*** Opening of Data shown ***

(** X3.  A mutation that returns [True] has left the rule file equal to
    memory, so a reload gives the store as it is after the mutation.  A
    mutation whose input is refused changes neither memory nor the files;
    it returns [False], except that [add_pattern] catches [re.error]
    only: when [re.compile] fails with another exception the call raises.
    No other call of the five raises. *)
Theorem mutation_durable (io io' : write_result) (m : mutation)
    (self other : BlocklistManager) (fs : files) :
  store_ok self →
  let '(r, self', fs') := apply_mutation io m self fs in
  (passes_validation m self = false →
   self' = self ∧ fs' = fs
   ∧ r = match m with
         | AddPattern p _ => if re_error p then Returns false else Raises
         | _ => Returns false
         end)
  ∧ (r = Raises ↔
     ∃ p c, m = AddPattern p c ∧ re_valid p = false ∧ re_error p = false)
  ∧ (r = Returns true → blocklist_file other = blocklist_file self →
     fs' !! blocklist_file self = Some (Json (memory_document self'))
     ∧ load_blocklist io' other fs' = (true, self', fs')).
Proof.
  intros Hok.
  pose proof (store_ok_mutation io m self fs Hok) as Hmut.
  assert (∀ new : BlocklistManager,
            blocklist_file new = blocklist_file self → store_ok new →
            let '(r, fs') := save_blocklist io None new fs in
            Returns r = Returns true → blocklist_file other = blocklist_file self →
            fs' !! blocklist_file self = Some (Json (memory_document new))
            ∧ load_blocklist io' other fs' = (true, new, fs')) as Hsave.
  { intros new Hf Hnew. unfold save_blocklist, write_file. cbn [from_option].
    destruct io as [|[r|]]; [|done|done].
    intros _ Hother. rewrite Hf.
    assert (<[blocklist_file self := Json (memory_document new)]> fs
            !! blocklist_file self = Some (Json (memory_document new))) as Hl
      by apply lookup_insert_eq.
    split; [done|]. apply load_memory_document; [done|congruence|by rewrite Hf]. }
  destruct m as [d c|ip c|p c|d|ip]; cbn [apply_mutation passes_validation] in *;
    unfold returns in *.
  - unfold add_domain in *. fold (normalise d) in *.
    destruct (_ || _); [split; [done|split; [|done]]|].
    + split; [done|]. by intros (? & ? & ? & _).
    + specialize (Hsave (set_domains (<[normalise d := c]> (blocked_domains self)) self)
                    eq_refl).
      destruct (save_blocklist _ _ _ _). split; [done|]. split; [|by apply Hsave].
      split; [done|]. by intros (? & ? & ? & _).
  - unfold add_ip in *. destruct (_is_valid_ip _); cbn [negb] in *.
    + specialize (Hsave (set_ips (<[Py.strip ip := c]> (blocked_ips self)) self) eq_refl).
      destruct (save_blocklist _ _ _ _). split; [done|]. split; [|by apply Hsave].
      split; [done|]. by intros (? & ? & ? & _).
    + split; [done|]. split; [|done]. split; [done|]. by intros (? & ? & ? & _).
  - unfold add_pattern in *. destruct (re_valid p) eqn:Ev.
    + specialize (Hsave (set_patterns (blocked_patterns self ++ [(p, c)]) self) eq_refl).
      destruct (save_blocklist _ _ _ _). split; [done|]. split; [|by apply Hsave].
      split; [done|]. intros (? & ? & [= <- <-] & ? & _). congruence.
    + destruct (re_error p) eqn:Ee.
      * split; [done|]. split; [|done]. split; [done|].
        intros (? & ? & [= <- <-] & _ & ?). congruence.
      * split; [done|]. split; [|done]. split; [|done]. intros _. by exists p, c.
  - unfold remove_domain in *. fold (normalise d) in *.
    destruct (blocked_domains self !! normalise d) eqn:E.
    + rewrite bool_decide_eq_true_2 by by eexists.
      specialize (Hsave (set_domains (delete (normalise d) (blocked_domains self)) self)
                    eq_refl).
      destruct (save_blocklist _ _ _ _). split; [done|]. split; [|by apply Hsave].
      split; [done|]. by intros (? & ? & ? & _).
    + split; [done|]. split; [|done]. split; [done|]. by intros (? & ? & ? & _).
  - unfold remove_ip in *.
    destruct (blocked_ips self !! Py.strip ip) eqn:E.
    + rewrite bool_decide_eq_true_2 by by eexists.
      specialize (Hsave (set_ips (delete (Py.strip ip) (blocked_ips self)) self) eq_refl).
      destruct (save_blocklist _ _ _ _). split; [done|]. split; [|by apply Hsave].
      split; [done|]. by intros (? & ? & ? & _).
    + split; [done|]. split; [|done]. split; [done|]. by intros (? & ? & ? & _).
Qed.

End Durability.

*** Close of Data shown ***

Retype the entries one by one, exactly.

(** X3.  A mutation that returns [True] has left the rule file equal to
    memory, so a reload gives the store as it is after the mutation.  A
    mutation whose input is refused changes neither memory nor the files;
    it returns [False], except that [add_pattern] catches [re.error]
    only: when [re.compile] fails with another exception the call raises.
    No other call of the five raises. *)
Theorem mutation_durable (io io' : write_result) (m : mutation)
    (self other : BlocklistManager) (fs : files) :
  store_ok self →
  let '(r, self', fs') := apply_mutation io m self fs in
  (passes_validation m self = false →
   self' = self ∧ fs' = fs
   ∧ r = match m with
         | AddPattern p _ => if re_error p then Returns false else Raises
         | _ => Returns false
         end)
  ∧ (r = Raises ↔
     ∃ p c, m = AddPattern p c ∧ re_valid p = false ∧ re_error p = false)
  ∧ (r = Returns true → blocklist_file other = blocklist_file self →
     fs' !! blocklist_file self = Some (Json (memory_document self'))
     ∧ load_blocklist io' other fs' = (true, self', fs')).
Proof.
  intros Hok.
  pose proof (store_ok_mutation io m self fs Hok) as Hmut.
  assert (∀ new : BlocklistManager,
            blocklist_file new = blocklist_file self → store_ok new →
            let '(r, fs') := save_blocklist io None new fs in
            Returns r = Returns true → blocklist_file other = blocklist_file self →
            fs' !! blocklist_file self = Some (Json (memory_document new))
            ∧ load_blocklist io' other fs' = (true, new, fs')) as Hsave.
  { intros new Hf Hnew. unfold save_blocklist, write_file. cbn [from_option].
    destruct io as [|[r|]]; [|done|done].
    intros _ Hother. rewrite Hf.
    assert (<[blocklist_file self := Json (memory_document new)]> fs
            !! blocklist_file self = Some (Json (memory_document new))) as Hl
      by apply lookup_insert_eq.
    split; [done|]. apply load_memory_document; [done|congruence|by rewrite Hf]. }
  destruct m as [d c|ip c|p c|d|ip]; cbn [apply_mutation passes_validation] in *;
    unfold returns in *.
  - unfold add_domain in *. fold (normalise d) in *.
    destruct (_ || _); [split; [done|split; [|done]]|].
    + split; [done|]. by intros (? & ? & ? & _).
    + specialize (Hsave (set_domains (<[normalise d := c]> (blocked_domains self)) self)
                    eq_refl).
      destruct (save_blocklist _ _ _ _). split; [done|]. split; [|by apply Hsave].
      split; [done|]. by intros (? & ? & ? & _).
  - unfold add_ip in *. destruct (_is_valid_ip _); cbn [negb] in *.
    + specialize (Hsave (set_ips (<[Py.strip ip := c]> (blocked_ips self)) self) eq_refl).
      destruct (save_blocklist _ _ _ _). split; [done|]. split; [|by apply Hsave].
      split; [done|]. by intros (? & ? & ? & _).
    + split; [done|]. split; [|done]. split; [done|]. by intros (? & ? & ? & _).
  - unfold add_pattern in *. destruct (re_valid p) eqn:Ev.
    + specialize (Hsave (set_patterns (blocked_patterns self ++ [(p, c)]) self) eq_refl).
      destruct (save_blocklist _ _ _ _). split; [done|]. split; [|by apply Hsave].
      split; [done|]. intros (? & ? & [= <- <-] & ? & _). congruence.
    + destruct (re_error p) eqn:Ee.
      * split; [done|]. split; [|done]. split; [done|].
        intros (? & ? & [= <- <-] & _ & ?). congruence.
      * split; [done|]. split; [|done]. split; [|done]. intros _. by exists p, c.
  - unfold remove_domain in *. fold (normalise d) in *.
    destruct (blocked_domains self !! normalise d) eqn:E.
    + rewrite bool_decide_eq_true_2 by by eexists.
      specialize (Hsave (set_domains (delete (normalise d) (blocked_domains self)) self)
                    eq_refl).
      destruct (save_blocklist _ _ _ _). split; [done|]. split; [|by apply Hsave].
      split; [done|]. by intros (? & ? & ? & _).
    + split; [done|]. split; [|done]. split; [done|]. by intros (? & ? & ? & _).
  - unfold remove_ip in *.
    destruct (blocked_ips self !! Py.strip ip) eqn:E.
    + rewrite bool_decide_eq_true_2 by by eexists.
      specialize (Hsave (set_ips (delete (Py.strip ip) (blocked_ips self)) self) eq_refl).
      destruct (save_blocklist _ _ _ _). split; [done|]. split; [|by apply Hsave].
      split; [done|]. by intros (? & ? & ? & _).
    + split; [done|]. split; [|done]. split; [done|]. by intros (? & ? & ? & _).
Qed.

End Durability.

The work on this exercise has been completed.